Белые гладкие стены, ряд белых дверей без ручек, назойливый белый свет с потолка. У коридора нет конца – он закругляется и с обеих сторон прячется сам в себе: проем скрывается за поворотом. Если пойти вперед, попадешь туда же, откуда вышел. Геометрия.
Потолок не только светит, но и смотрит. Он весь – одна система наблюдения с тысячей глаз, но зрачков ее не видно – они сплошь затянуты молочным бельмом. Из-за этого бельма не знаешь, видят ли тебя сейчас, поэтому приходится вести себя так, будто тебя видят всегда.
Спрятаться негде. Тут нет тупиков, нет темных углов – и нет углов вообще, нет закутков и нет даже щелей, в которые можно было бы забиться. Нет окон. Ни единого окна. Об окнах я знаю из кино.
Из интерната нет выхода. Это пространство замкнуто, как яйцо.
Тут всего три этажа, соединенные лифтом с тремя кнопками. И каждый из трех этажей выглядит точно так же, как этот. На первом – ясли, где держат самую мелюзгу, на втором – младшие, до одиннадцати лет, на третьем – взрослые, от двенадцати и до конца.
Все двери в круглом коридоре одинаковые, и ни на одной нет надписей. На третьем этаже их тридцать. Со временем учишься запоминать, где какая.
Четыре спальных палаты, санблок, зал собраний, девять лекториев, четыре спортивных зала, дверь в комнаты для собеседований, спальня вожатых и кабинет старшего вожатого, кинозал, пять рингов, столовая, лифт.
Я обхожу двери одну за одной, в тысячный раз пересчитывая, чтобы убедиться: их действительно тридцать, я ничего не пропустил.
Вспоминаю, как искал отсюда выход, еще когда был совсем мелким; карта первого этажа выжжена на моей глазной сетчатке, до того часто я рисовал ее и разглядывал. Те же тридцать дверей: три палаты, спальня вожатых, кабинет старшего, санблок, зал собраний, три спортзала, игровая, пять рингов, десять учебных классов, кинозал, дверь в комнаты для собеседований, столовая, лифт.

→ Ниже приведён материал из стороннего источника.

Lemma signalingDirectCandidate_ok signal relay direct stun :
  score_ok (signalingDirectCandidate signal relay direct stun) ∧ RoPair (signalingDirectCandidate signal relay direct stun) = "native-native"%string.
Proof.
  unfold signalingDirectCandidate. cbv zeta. set (c0 := blank_route _ _ _ _ _ _).
  set (c1 := when _ (warning "signaling service does not advertise direct rendezvous") (signal_problem signal c0)).
  destruct (signal_problem_score signal c0) as [H1 S1]. assert (H2 : same_route c0 c1 ∧ RoScore c1 = 0).
  { unfold c1. split; [eapply same_trans; [exact H1|by apply when_same]|by rewrite when_score, S1]. }
  destruct H2 as [H2 S2]. destruct (direct_problem_score direct c1) as [H3 S3]. set (c2 := direct_problem direct c1) in *.
  pose proof (same_trans _ _ _ H2 H3) as H4. destruct (RoAvailable c2) eqn:Ea; cbn [negb].
  - set (c3 := reason _ (score (fun _ => 92) c2)). destruct (applyNative_score stun c3) as [H5 S5]; [by cbn|].
    destruct (applyLiveProbe_score "signaling" (SigLatency signal) (reason (if RelConfigured relay && RelOK relay then "native relay fallback available" else "WebRTC fallback available") (applyNativeNATHeuristic stun c3)))
      as (H6 & S6 & _); [exact S5|].
    assert (H7 : same_route c0 (applyLiveProbe "signaling" (SigLatency signal) (reason (if RelConfigured relay && RelOK relay then "native relay fallback available" else "WebRTC fallback available") (applyNativeNATHeuristic stun c3)))).
    { eapply same_trans; [exact H4|]. eapply (same_trans c2 c3); [done|]. eapply same_trans; [exact H5|]. exact H6. }
    split; [|by destruct H7 as (-> & _)]. eapply available_ok; [exact H7|exact S6|]. destruct H4 as (_ & _ & _ & Hx). by rewrite <- Hx.
  - split; [|by destruct H4 as (-> & _)]. eapply unavailable_ok; [exact H4|by rewrite S3|]. destruct H4 as (_ & _ & _ & Hx). by rewrite <- Hx.
Qed.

Ни одна дверь не ведет наружу. Помню, маленьким я думал, что выход из интерната должен быть где-то на втором или на третьем. Когда подрос и меня перевели на второй, мне оставался только третий. Теперь, когда я живу на третьем, мне кажется, что я, наверное, просто плохо искал на первых двух этажах.
Нас с самого начала приучают к мысли, что отсюда нет выхода. Но ведь должен быть вход! Ведь мелкие тут откуда-то берутся!
Я терпеливо обхожу дверь за дверью; на занятиях осматриваю аудитории и ринги. Все стены гладки и герметичны; если тереться о них чересчур назойливо, они начинают покалывать током.